The means of the estimated probability distributions correspond closely to the published mean
values, this having been assured by the use of bias correction factors to achieve this. For Jack
Mackerel, the upper and lower 95% confidence intervals are also close to the published values for P0,
W, R and S, and for the resulting spawning biomass probability distribution. Slight under-estimation
of the range for these contributory variables contributes to slight under-estimation of the biomass
range, particularly for the upper 95% CI. However, it is clear that the published distribution for batch
fecundity F is not a simple lognormal distribution, and the assumed lognormal substantially underestimates the upper 95% CI. This should result in over-estimation of the upper 95% CI on spawning
biomass but, when combined with the other parameters has not had a strong effect.

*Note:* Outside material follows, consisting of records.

(** [int(s, base)] reads a string of digits of an explicit base, written
    in either case. *)
Lemma py_int_chars (m b : nat) (cs : str) :
  2 <= b <= 36 -> cs <> [] -> Forall (fun c => _PyLong_DigitValue c < b) cs ->
  (Nat.land b (b - 1) = 0 \/ m = 0 \/ List.length cs <= m) ->
  py_int m cs b = Ok (digits_value b (map _PyLong_DigitValue cs)).
Proof.
  intros Hb Hne Hcs Hm. unfold py_int.
  replace ((negb (b =? 0) && (b <? 2)) || (36 <? b)) with false
    by (symmetry; apply orb_false_iff; split;
        [apply andb_false_iff; right; apply Nat.ltb_ge; lia|apply Nat.ltb_ge; lia]).
  destruct cs as [|c cs']; [contradiction|].
  pose proof (Forall_inv Hcs) as Hc. cbv beta in Hc.
  char_facts c.
  cbn [drop_while]. rewrite Fsp, Fplus, Fminus.
  replace (b =? 0) with false by (symmetry; apply Nat.eqb_neq; lia).
  cbv iota beta zeta.
  destruct cs' as [|c2 cs''].
  2: (pose proof (Forall_inv (Forall_inv_tail Hcs)) as Hc2; cbv beta in Hc2;
       rewrite (digit_value_char_no_prefix b c2 Hc2 ltac:(lia)), andb_false_r).
  all: cbv iota; rewrite Fus; rewrite scan_digits_chars by exact Hcs.
  all: cbv iota beta zeta; cbn [andb is_nil negb drop_while map].
  all: match goal with |- context [Nat.ltb _ ?X] =>
         replace (negb (Nat.land b (b - 1) =? 0) && negb (m =? 0) && (m <? X)) with false
         by (destruct Hm as [Hm|[Hm|Hm]];
             [rewrite Hm; reflexivity|rewrite Hm; now rewrite andb_false_r|
              replace (m <? X) with false
                by (symmetry; apply Nat.ltb_ge; revert Hm; cbn; rewrite ?length_map; lia);
              now rewrite andb_false_r])
       end.
  all: now rewrite Z.mul_1_l.
Qed.

(** Python's base-0 reading of a decimal digit string without a leading
    zero. *)
Lemma py_int_decimal (m : nat) (d : nat) (ds : list nat) :
  0 < d < 10 -> Forall (fun d => d < 10) ds ->
  (m = 0 \/ S (List.length ds) <= m) ->
  py_int m (map digit_char (d :: ds)) 0 = Ok (digits_value 10 (d :: ds)).
Proof.
  intros Hd Hds Hm. digit_facts d.
  unfold py_int. change ((negb (0 =? 0) && (0 <? 2)) || (36 <? 0)) with false.
  change (0 =? 0) with true. cbn [map drop_while]. rewrite Fsp, Fplus, Fminus.
  cbv iota beta zeta.
  destruct Fzero as [Fzero|Fzero]; [|lia]. rewrite Fzero. cbn [negb]. cbv iota beta zeta.
  destruct ds as [|d2 ds''].
  2: (cbn [map]; pose proof (Forall_inv Hds) as Hd2; cbv beta in Hd2;
       rewrite (digit_char_no_prefix 10 d2 Hd2 ltac:(lia)), andb_false_r).
  all: cbn [map]; cbv iota; rewrite Fus; rewrite <- ?map_cons.
  all: try (replace [digit_char d] with (map digit_char [d]) by reflexivity); rewrite scan_digits_map by first [lia | constructor; [lia | exact Hds]].
  all: cbv iota beta zeta; cbn [andb is_nil negb drop_while].
  all: replace (negb (Nat.land 10 (10 - 1) =? 0) && negb (m =? 0) && (m <? _)) with false
         by (destruct Hm as [Hm|Hm];
             [rewrite Hm; reflexivity|
              replace (m <? _) with false by (symmetry; apply Nat.ltb_ge; exact Hm);
              now rewrite andb_false_r]).
  all: now rewrite Z.mul_1_l.
Qed.
Lemma sign_prefix_cases (neg : bool) (c : ascii) (rest : str) :
  Ascii.eqb c "-"%char = false ->
  (match (if neg then lit "-" else []) ++ c :: rest with
   | c' :: value' => if Ascii.eqb c' "-"%char then (true, value') else (false, (if neg then lit "-" else []) ++ c :: rest)
   | [] => (false, (if neg then lit "-" else []) ++ c :: rest)
   end) = (neg, c :: rest).
Proof. intros Hc. destruct neg; cbn; [reflexivity|now rewrite Hc]. Qed.

Lemma neg_result (neg : bool) (r : result Z py_error) (v : Z) :
  r = Ok v ->
  match r with Ok v => Ok (if neg then (- v)%Z else v) | Exc e => Exc e end
  = Ok (if neg then (- v)%Z else v).
Proof. now intros ->. Qed.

Most of the adult biology parameters for Blue Mackerel represent ranges, rather than 95% CIs
(Figure 6). The published upper and lower ranges for W, F or S do not conform to normal or
lognormal distributions and appear to be strongly skewed to the right. It is unlikely that the 95% CIs
for the individual surveys from which these ranges were drawn were skewed to the right. For the
purposes of illustrative analyses in this paper, it was assumed that these parameters showed normal
distributions. There is close correspondence between the published and estimated ranges for P0, the
one parameter for which 95% CIs were available, and quite close correspondence for R. The
assumption of normal distributions for the apparently right-skewed W, F and S results in the
estimated distributions over-estimating the upper range for these parameters. However, in
combination, the estimated parameter distributions only result in a slight over-estimation of the
lower and upper bounds for spawning biomass.
For both Jack Mackerel and Blue Mackerel, comparative estimated spawning biomass distributions
derived from the published mean and 95% CI values slightly under-estimate the upper 95% CI,
confirming that spawning biomass probabilities are not true log-normal distributions, are more
strongly skewed to the left, and have longer right-hand tails.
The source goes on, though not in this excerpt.